Origin: There are many species of Vespula in North America, including several species introduced from Europe. Two of these, Vespula germanica and Vespula vulgaris, are among the serious scavenger pests in this group.
Biology: Yellowjackets are social wasps, with a Queen that initiated the colony and female workers that build the nest, care for the young, forage for food, and defend the colony. Colonies typically begin each spring and die off each fall in cooler climates, but may survive over the winter in warmer climates. The population of the colony easily grows to many thousands of workers by the end of the summer, at which time males are produced, mating with new queens takes place, and these fertilized queens then over-winter in protected locations. Adults feed on sweet liquids such as honeydew, nectar, fruit juices, or human foods such as sodas. They also relish a sugary material exuded by the larvae. The larvae are fed meat, and natural sources are insect larvae or bits of flesh from dead animals. As scavengers the workers also gather human foods at outdoor eating areas. The workers are all able to sting repeatedly, and very aggressively defend their colony from perceived intruders. Nests are placed either in aerial locations, including trees, shrubs, wall voids, or attics, as well as in the ground, where workers enlarge holes they find to accommodate the growing colony. The nest is created from cellulose gathered from tree bark, dried plant materials, or other sources, mixed with saliva, and formed as the hexagonal cells for the larvae.

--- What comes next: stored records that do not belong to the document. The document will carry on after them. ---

Lemma run_notbehind_pass cls r before after g n :
  stops cls before ->
  run (NotBehind cls :: r) before after g n = run r before after g n.
Proof.
  destruct before as [|b before]; cbn [run stops]; [reflexivity|].
  intros ->. reflexivity.
Qed.

Lemma run_notahead_pass cls r before after g n :
  stops cls after ->
  run (NotAhead cls :: r) before after g n = run r before after g n.
Proof.
  destruct after as [|a after]; cbn [run stops]; [reflexivity|].
  intros ->. reflexivity.
Qed.

Lemma run_notbehind_elim cls r before after g n m :
  run (NotBehind cls :: r) before after g n = Some m ->
  stops cls before /\ run r before after g n = Some m.
Proof.
  destruct before as [|b before]; cbn [run stops]; [auto|].
  destruct (cls b); [discriminate|auto].
Qed.

Lemma run_notahead_elim cls r before after g n m :
  run (NotAhead cls :: r) before after g n = Some m ->
  stops cls after /\ run r before after g n = Some m.
Proof.
  destruct after as [|a after]; cbn [run stops]; [auto|].
  destruct (cls a); [discriminate|auto].
Qed.

Lemma run_one_elim cls r before after g n m :
  run (One cls :: r) before after g n = Some m ->
  exists c a, after = c :: a /\ cls c = true /\
              run r (c :: before) a g (S n) = Some m.
Proof.
  rewrite run_one. destruct after as [|c a]; [discriminate|].
  destruct (cls c) eqn:E; [|discriminate]. eauto.
Qed.

(** *** One step of a global replacement *)

Section Steps.
Variables (R : regex) (f : jsstring -> jsstring).

Lemma replaceAll_end before :
  matchAt R before [] = None -> replaceAll_from R f 0 before [] = [].
Proof. intros H. cbn [replaceAll_from]. rewrite H. reflexivity. Qed.

Lemma replaceAll_copy before c s :
  matchAt R before (c :: s) = None ->
  replaceAll_from R f 0 before (c :: s)
  = c :: replaceAll_from R f 0 (c :: before) s.
Proof. intros H. cbn [replaceAll_from]. rewrite H. reflexivity. Qed.

Lemma replaceAll_hit before c s m k :
  matchAt R before (c :: s) = Some m -> taken m = S k ->
  replaceAll_from R f 0 before (c :: s)
  = f (group1 m) ++ replaceAll_from R f k (c :: before) s.
Proof. intros H T. cbn [replaceAll_from]. rewrite H, T. reflexivity. Qed.

Lemma replaceAll_skip u : forall before s,
  replaceAll_from R f (length u) before (u ++ s)
  = replaceAll_from R f 0 (rev u ++ before) s.
Proof.
  induction u as [|c u IH]; intros before s; [reflexivity|].
  cbn [length app replaceAll_from rev]. rewrite IH, <- app_assoc. reflexivity.
Qed.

Identification: Yellowjackets are very similar to the other social paper wasps called Umbrella Wasps, but differ by having no narrow waist between their thorax and abdomen. Colors are yellow and black, and specific identification of each species is done with differences in the patterns of the black patches around the eyes and head as well as on the abdomen. Yellowjackets, as wasps, have 2 pairs of wings that are dissimilar in size and shape. This separates them from many species of flies that mimic wasps, where there is only 1 pair of wings.

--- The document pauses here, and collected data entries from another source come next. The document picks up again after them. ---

(* ===== verification/Prelude.v ===== *)
(** * agentjail: a verification development

    agentjail runs untrusted programs in Linux jails and lets them call
    third-party APIs without ever holding a real API key.  Its Rust code (under
    [src/crates/]) has four parts that this library models:

    - [agentjail-phantom], the credential proxy: a jail holds a random "phantom"
      token; the proxy looks the token up, checks service and path scope, replaces
      the token by the tenant's real key and forwards the request upstream;
    - [agentjail-ctl], the multi-tenant control plane: API-key authentication,
      credentials, sessions (bundles of phantom tokens), the audit log, the ledger
      of jail runs, persistent workspaces, snapshots, and two background sweepers
      (snapshot collection, idle pausing);
    - [agentjail], the jail engine: namespaces, mounts, cgroups, seccomp, landlock,
      capabilities and the fork/exec protocol that starts a command in a jail, the
      netlink requests that give it a network, and the allow-list proxy that is its
      only way out;
    - [agentjail-server], the process that puts them together: configuration from the
      environment, the stores in memory or in Postgres, the listeners, the host-name
      gateway, start and shutdown.

    ** How the files correspond to the code

    - [Prelude], [Text]: what the code uses of the language and of the Rust
      standard library: [Result] with panics ([outcome]), poisonable locks
      ([Lock]), byte strings with [trim], [split_once], slicing, lossy UTF-8,
      integer parsing and wrap-around, hash maps with an arbitrary iteration order
      ([HashIter]), stable sorting, paging, ring buffers.
    - [Keys] ([keys.rs]), [Token] ([token.rs]: tokens, globs, scopes, the
      [TokenStore] trait as a class, its laws, the in-memory store), [LruCache]
      ([token.rs]: [LruTokenCache], also split at its lock acquisitions),
      [Provider] ([provider.rs], [providers/*.rs]), [PhantomProxy] ([proxy.rs]:
      the whole request handler).
    - [Tenant] ([tenant.rs], [auth.rs]), [Ctl] ([error.rs], the error responses of
      [routes/mod.rs]), [Credentials] ([credential.rs], [routes/credentials.rs]),
      [Sessions] ([session.rs], [routes/sessions.rs]), [AuditLog] ([audit.rs],
      [routes/audit.rs]), [Jails] ([jails.rs], [routes/jails.rs]), [Workspaces]
      ([workspaces.rs], [workspaces/slug.rs], the store-only handlers of
      [routes/workspaces.rs], the option conversions of [routes/exec.rs] and
      [routes/workspaces_exec.rs]), [Snapshots] ([snapshots.rs]), [Idle]
      ([workspaces/idle.rs]).
    - [EgressProxy] (the engine's [proxy.rs]).
    - [Sys]: programs that call the kernel, as a free monad over one type of system
      calls ([syscall], answered by a [ret]), the engine's errors ([error.rs]), and
      a weakest-precondition calculus [wp] that is sound for every kernel; [Order]:
      rules for statements of the form "this call happens only after those".
    - [Netlink] ([netlink.rs], [veth.rs]), [Config] ([config.rs], [seccomp.rs]),
      [Mount] ([mount.rs]), [Isolation] ([namespace.rs], [landlock.rs], [gpu.rs]),
      [Child] ([exec.rs]: everything between fork and execve), [Cgroup]
      ([cgroup.rs]), [Run] ([run.rs], [run_internal.rs]: spawning, waiting,
      dropping; parent and child also as two processes that take turns).
    - [Fs]: the operating system's file system as the snapshot code sees it (names,
      hard links, symbolic links, path resolution), in which an oracle decides what
      fails and how directories are ordered; it models no code of the repository.
      [SnapshotStore] ([snapshot.rs], [fork.rs], [Jail::live_fork] of [run.rs]) has
      the programs and the theorems about full snapshots and forks, [Pool] the ones
      about the content-addressed object pool, [PoolGc] the ones about its
      collector.  [Pipe] ([pipe.rs], [events.rs], [wait_with_events] of [run.rs]) has
      a jail's output line by line and the events of a watched run.
    - The handlers that run jails, on the engine's programs and a shared state:
      [Flavors] ([flavors.rs]), [Git] ([routes/exec_git.rs], [routes/clone_jail.rs]),
      [Monitor] ([AppState], [exec.rs], [sampler.rs], [routes/exec_monitor.rs]),
      [ExecRoutes] ([routes/exec.rs]), [SnapshotRoutes] ([routes/snapshots.rs]),
      [WorkspaceOps] (create, fork and exec of [routes/workspaces.rs] and
      [routes/workspaces_exec.rs]), [StreamRoutes] ([routes/stream.rs]), [ForkRoutes]
      ([routes/fork.rs]), [Sweepers] (the timer tasks of [workspaces/idle.rs] and
      [snapshots.rs] on the host).
    - Postgres: [Sql] (the schema of [migrations/], statements, faults, [LIKE]),
      [PgTokens] ([db/sessions_pg.rs], [db/tokens_pg.rs]), [PgLedger]
      ([db/jails_pg.rs], [db/audit_pg.rs]), [PgStores] ([db/credentials_pg.rs],
      [db/snapshots_pg.rs], [db/workspaces_pg.rs]).
    - The server: [Gateway] ([gateway.rs]), [Server] ([main.rs]'s configuration,
      [lib.rs]'s wiring and route table, [routes/settings.rs], [routes/health.rs]),
      [Lifecycle] ([main] itself, the phantom proxy's builder and router, the accept
      loop and tunnel of the allow-list proxy).
    - [Bench] ([agentjail-bench]: [metrics.rs], [runner.rs], parts of [env.rs] and
      [fixtures.rs]), the statistics of the benchmark harness in binary64 arithmetic.
    - [Utf8] and [EndToEnd] model no code of their own: the first has the facts about
      lossy decoding that [Pipe] uses, the second proves that a session's credentials
      work from the control plane through the proxy.

    State is passed explicitly: an operation takes the store and returns the new
    one, also on its error paths; a panic ([Panic], or [None] where the comment
    says so) keeps the part of the update made before it.  Clock readings and
    random bytes are arguments.  Third-party crates are classes that state only
    their documented behaviour, each with a concrete instance: [HexCrate] and
    [HexEncode] (hex), [HttpCrate] (header maps), [CtEq] (constant-time equality);
    the HTTP client, the resolver, [TcpStream::connect], the arithmetic of the
    [time] crate and the engine's snapshot call are function parameters; the
    seccomp compiler is a class ([Seccompiler]), so are [Json], [Blake3], [Serde]
    (serialisation), [TimeCrates], [PgLower] (the database's lower-casing) and [Sse]
    (axum's event builder); the kernel is a function from the calls so far to an
    answer, and so is what else an awaiting handler sees (which event came first,
    whether the client is still there).  Effects
    on the host (requests sent, directories wiped or removed, connections tried)
    are returned in lists, so that theorems can speak about them.

    ** What the theorems show

    - Proxy: only requests with a live token, matching service, allowed path and
      the token's own tenant's key leave the host, exactly one per request, with
      the client's credentials replaced; dead tokens get 401; every answer is
      audited once.  Redirects that the HTTP client follows by itself are not
      requests of the proxy and are not counted.
    - Tokens: parsing and printing round-trip and are exact; every lawful store
      resolves a token exactly while it is issued, unrevoked and unexpired; the
      cache refines the store it wraps except that it keeps serving expired tokens
      and has a revoke race and a growing queue, which are proved as such.
    - Control plane: authentication grants exactly the configured scopes; sessions
      issue tokens for the caller's tenant only, their environment works, deleting
      one kills exactly its tokens; tenants cannot see or influence each other's
      sessions, credentials, ledger rows, audit rows or workspaces; metadata agrees
      with the keys; the ring buffers refine unbounded logs; a workspace row's life
      and the list, get, patch and delete routes are characterised exactly.
    - Sweepers: on the host the collector leaves exactly what its policy keeps among
      the 500 newest rows, by the clock it read, and removes exactly the directories
      of the rows that went; the idle reaper wipes only directories that can be
      restored, and pausing a workspace and resuming it gives back its regular files
      and directories while the snapshot is kept (without a pool).
    - Runs over HTTP, on every kernel: an answered request has recorded exactly one
      ledger row per jail and closed it, with bounded limits, for the caller's tenant
      (a stream with the very output of the jail it spawned); every process a request
      starts lies in a spawn of a jail within the limits; a workspace runs one command
      at a time, after its snapshot was restored if it was paused; a snapshot route
      works on the directory of the row it names; a fork closes every row it opened; a
      stream whose client leaves does not, which is proved too.  Git is only ever run
      with validated arguments.  Lines are delivered exactly up to the limit, decoded
      lossily.
    - Postgres: on a database that answers, the stores refine the same abstract stores
      as the in-memory ones, with two stated differences for the ledger; after a
      restart the keys are what they were but for deleted ones that the environment
      sets again.  The server as configured by [main] issues tokens
      that its proxy never accepts when a database is set, which is proved too.
    - Server: only the two public routes need no key; the gateway forwards only to
      what a live workspace declares; a session's variables lead to its service with
      the tenant's key, in scope, until it expires or is deleted; start-up succeeds
      under exactly stated conditions and serves last; shutdown always ends, after
      every listener.
    - Benchmarks: the percentiles computed with rounded arithmetic are the nearest-rank
      percentiles, and a run counts every iteration once.
    - Engine, for every kernel: a command starts only after all configured
      confinement steps were taken in order; the jail's root exposes only the listed
      host paths with the right flags; limits are in place before the child is
      released and equal the configured ones; a failed spawn reaps its child; a
      process group is signalled only on timeout; freezing ends; netlink requests
      decode to what was meant and leak no descriptor; the seccomp filters deny
      exactly the calls of a reference table, the README's among them.  Two configurations never start anything, which
      is proved too: user namespaces (parent and child wait for each other) and
      landlock (enforced before the root switch).
    - Snapshots, for every choice of failing calls and directory orders: a snapshot
      that was taken and restored gives back exactly the captured files; taking one
      ends unless it meets a named pipe; the object pool keeps every blob under the digest of its contents and
      its collector removes exactly what no manifest refers to.  Restored files are
      names of the pool's own blobs, and a jail whose freeze timed out is never
      thawed, which is proved too.
    - The allow-list proxy connects only to publicly routable addresses of allowed
      hosts; its address filter equals a list of CIDR blocks.

    ** Bounds and fuel

    Fuel is used for [trim], lossy decoding, UTF-8 validation and white-space
    splitting only, always the length of the string, of which every round takes at
    least one byte; parsing netlink attributes takes as much fuel as bytes.  The
    freezer loop has [FREEZE_ROUNDS] = 36 rounds: the back-off sleeps of 35 rounds
    exceed its 50 ms deadline ([freeze_terminates]).  Directory walks take as fuel a
    bound on the depth of the tree ([create_returns], without named pipes), the hashing loop one more than
    the length of the file; running out is [Halt], which no theorem counts as a
    result.  Loops that wait for events ([drain], [ticks], [wait_loop],
    [stream_loop], [nap], [join_loop]) have no bound in the code: their fuel counts
    wake-ups, the theorems hold for every amount, and running out is again [Halt], the
    handler that has not answered yet; [read_lines] takes one call per byte and one
    more, which is proved to suffice.  64-bit counters keep their wrap-around ([u64], [i64_wrap]);
    the ledger theorem assumes fewer than 2^63 started runs, below which no id
    repeats.  Listings keep the code's page limit of 500.
    The percentile theorem covers up to [MAX_SAMPLES] = 2000 samples, ten times the
    default of a run: up to there every rounded index is compared with the exact one
    by evaluation.

    ** Not modelled

    The sockets under axum, hyper and tokio, the extraction of JSON and query
    parameters from requests, request-body limits, CORS and tracing: library code that
    the sources configure.  The signal handlers (their arrival is a step of
    [Lifecycle]) and the pidfd fast path of waiting for a child.  The scenarios
    of the benchmarks, which time calls of the engine, and their command line.  The TypeScript and Python clients, the web
    console and the scripts, which are not Rust. *)

From Stdlib Require Export Ascii ZArith.
From stdpp Require Export sorting numbers strings gmap fin_maps list base.
Export list_basics list_relations list_monad list_misc list_tactics.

Origin: A number of species of wasps in this family are
native to North America, with the Black and Yellow Mud Dauber and the Blue Mud
Dauber most often nesting on structures.
Biology: Mud daubers are solitary wasps that provide a nest and food for their larvae but do not further care for them. The nest is created from blobs of mud gathered by the female and formed into hollow cells, often with many cells arranged next to each other in columns. The female then gathers food, in the form of insect larvae or spiders, stings it to paralyze it, and then places this immobilized prey in the cell. She lays an egg in each cell, seals the cell with mud, and never returns. While the female mud daubers can sting it is a rare occurrence. They do not defend their nests and will sting only when they feel directly threatened. Nests are commonly placed in the eaves or attics of houses, but will often show up in other odd locations where the nest could be placed securely.
Identification: The most common mud daubers around structures are the large black and yellow species and the metallic blue species. These are long wasps with very long, thin waists and small abdomens. The black and yellow species may be an inch long, while the blue species is slightly smaller. The antennae are often somewhat curled.
Origin: A number of native species of these bees occur in North America.
Biology: Carpenter bees are solitary bees that get their common name from their habit of boring chambers in solid wood in order to create living quarters for their larvae. Softer woods such as redwood may be preferred, and the wood is not eaten, but instead is reduced to sawdust (“frass”) which is ejected from the tunnels. The female bee does the excavating, and several females may be working in the same section of wood and using the same entrance hole, but creating separate galleries. Males and females over-winter in old galleries and emerge in the spring to mate. They will both die before the end of the summer and it is their offspring which begin the next year’s activity. The galleries may be used repeatedly, with each new female lengthening the tunnel, which often can be over 10 feet in length. She creates an average of 6 or 7 cells, each separated by a plug, and places an egg and a food supply of pollen and nectar in each cell. Once this is completed she never returns to care for the larvae.
Identification: There are several species of carpenter bees that are fairly small, but the common Xylocopa species that may invade structural wood are some of the largest bees in North America, with some of the largest over an inch long. Coloring normally is shiny metallic blue-green to black, although the male of the Valley Carpenter Bee is light tan. They may be separated from bumblebees by the relative lack of hairs on the abdomen, as well as by their more rapid, erratic flight habits Damage from these bees is hidden within the wood, often with only the round entrance hole visible. Within the wood the galleries extend with the grain of the wood, and are almost perfectly round, ending with the cells in which the larvae develop.